As the potential for a US debt default crisis looms, Americans are becoming increasingly concerned. A recent survey by the University of Michigan revealed that the “debt crisis standoff” is now one of the factors contributing to a decline in consumer sentiment, which has hit its lowest level in six months. If a debt default does occur, the fallout could be even worse for consumers who are already feeling gloomy about the economy.
The longer a resolution to the debt ceiling crisis is unmet, the more it will start to weigh on consumer mindsets, according to Wells Fargo economists. Looking back to the debt ceiling impasse of 2011, consumer sentiment fell 18.5 points between May and August 2011 as the "X date" grew closer.
Treasury Secretary Janet Yellen has warned of the economic and financial catastrophe that a default on US obligations would produce. "Millions of Americans could lose their jobs. Household incomes would be reduced. American businesses would see credit markets deteriorate. And millions of American families that receive government payments would likely be left without the resources that they were promised,” she said.
The S&P 500 fell more than 17% during the debt ceiling crisis of 2011, highlighting the potential impact of the current situation on the stock market.

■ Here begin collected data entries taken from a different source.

Lemma span_cls_spec (s : string) :
  let (run, rest) := span_cls cls s in
  s = (run ++ rest)%string /\ str_forall cls run = true /\ head_not_cls cls rest.
Proof.
  induction s as [|c s IH]; simpl.
  - repeat split.
  - destruct (cls c) eqn:Ec.
    + destruct (span_cls cls s) as [run rest]. destruct IH as (-> & Hall & Hhd).
      simpl. rewrite Ec, Hall. repeat split. assumption.
    + simpl. repeat split. assumption.
Qed.

Lemma span_cls_run (run s : string) :
  str_forall cls run = true -> head_not_cls cls s ->
  span_cls cls (run ++ s)%string = (run, s).
Proof.
  intros Hall Hhd. induction run as [|c run IH]; simpl in *.
  - destruct s as [|d s]; simpl in *; [reflexivity | now rewrite Hhd].
  - apply andb_true_iff in Hall. destruct Hall as [Hc Hall].
    now rewrite Hc, IH.
Qed.

Lemma findall_fuel_sound (fuel : nat) :
  forall s, String.length s <= fuel -> Segments cls s (findall_fuel cls fuel s).
Proof.
  induction fuel as [|fuel IH]; intros s Hlen.
  - destruct s; simpl in Hlen; [constructor | lia].
  - destruct s as [|c s]; [constructor|].
    simpl in Hlen. unfold findall_fuel; fold (findall_fuel cls). unfold match_at.
    destruct (cls c) eqn:Ec.
    + pose proof (span_cls_spec (String c s)) as Hspan.
      destruct (span_cls cls (String c s)) as [run rest] eqn:Es.
      destruct Hspan as (Heq & Hall & Hhd).
      assert (Hrun : run <> EmptyString).
      { simpl in Es. rewrite Ec in Es. destruct (span_cls cls s).
        inversion Es. discriminate. }
      rewrite Heq. apply Seg_run; try assumption.
      apply IH. apply (f_equal String.length) in Heq.
      rewrite str_app_length in Heq. simpl in Heq.
      destruct run; [congruence | simpl in Heq; lia].
    + destruct (is_space c) eqn:Esp.
      * apply Seg_space; try assumption. apply IH. lia.
      * apply Seg_single; try assumption. apply IH. lia.
Qed.

Lemma Segments_findall_fuel (s : string) (segs : list string) :
  Segments cls s segs ->
  forall fuel, String.length s <= fuel -> findall_fuel cls fuel s = segs.
Proof.
  induction 1 as [| c s segs Hc Hsp _ IH | c s segs Hc Hsp _ IH
                  | run s segs Hne Hall Hhd _ IH]; intros fuel Hlen.
  - destruct fuel; reflexivity.
  - destruct fuel; simpl in Hlen; [lia|].
    simpl. rewrite Hc, Hsp. apply IH. lia.
  - destruct fuel; simpl in Hlen; [lia|].
    simpl. rewrite Hc, Hsp. f_equal. apply IH. lia.
  - destruct run as [|c run]; [congruence|].
    destruct fuel; simpl in Hlen; [lia|].
    pose proof (span_cls_run (String c run) s Hall Hhd) as Hspan.
    simpl in Hall. apply andb_true_iff in Hall. destruct Hall as [Hc Hall].
    change (findall_fuel cls (S fuel) (String c run ++ s)%string) with
      (match match_at cls (String c (run ++ s)%string) with
       | Some (m, rest) => m :: findall_fuel cls fuel rest
       | None => findall_fuel cls fuel (run ++ s)%string
       end).
    unfold match_at. rewrite Hc.
    change (String c (run ++ s)%string) with (String c run ++ s)%string. rewrite Hspan.
    f_equal. apply IH. rewrite str_app_length in Hlen. lia.
Qed.

(** The scanner computes the segments, and they are unique. *)
Lemma Segments_iff_findall (s : string) (segs : list string) :
  Segments cls s segs <-> segs = findall cls s.
Proof.
  split.
  - intros H. symmetry. now apply Segments_findall_fuel.
  - intros ->. now apply findall_fuel_sound.
Qed.

(** Fuel beyond the length of the text changes nothing. *)
Lemma findall_fuel_enough (fuel : nat) (s : string) :
  String.length s <= fuel -> findall_fuel cls fuel s = findall cls s.
Proof.
  intros H. apply Segments_findall_fuel; [|assumption].
  now apply findall_fuel_sound.
Qed.
End FindallFacts.

(** C9 (as amended): the pre-tokenizer lowercases the text and returns, in
    order, exactly the maximal runs of word characters (alphanumeric
    characters and the underscore) and the single characters that are
    neither word characters nor whitespace; whitespace is never a segment.
    The segments so described are unique, and they are what the function
    returns. *)
Theorem pre_tokenize_segments (text : string) (segs : list string) :
  Segments is_word (lower text) segs <-> segs = _pre_tokenize text.
Proof. apply Segments_iff_findall. Qed.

The uncertainty surrounding the debt ceiling crisis, coupled with sticky inflation and warnings of a consumer slowdown, make it one of many factors weighing on markets. Bank of America analysts expect the resolution to go down to the wire, which means the risk of higher rates, broad market volatility, and negative impacts on stocks in late May or early June.
Consumers’ expectations for inflation over the next year have dropped slightly to 4.5%, while expectations for long-term inflation have increased 0.2 percentage points to 3.2%, the highest level since 2011. As June 1 nears, the debt ceiling could become a leading driver not just for consumer sentiment but for stocks as well.
In conclusion, the potential for a US debt default crisis is causing increasing concern among Americans, with the standoff contributing to a decline in consumer sentiment. If policymakers fail to resolve the crisis, it could exacerbate the dire economic consequences of default. The longer a resolution is unmet, the more it will weigh on consumer mindsets, potentially leading to panic and negative impacts on the stock market.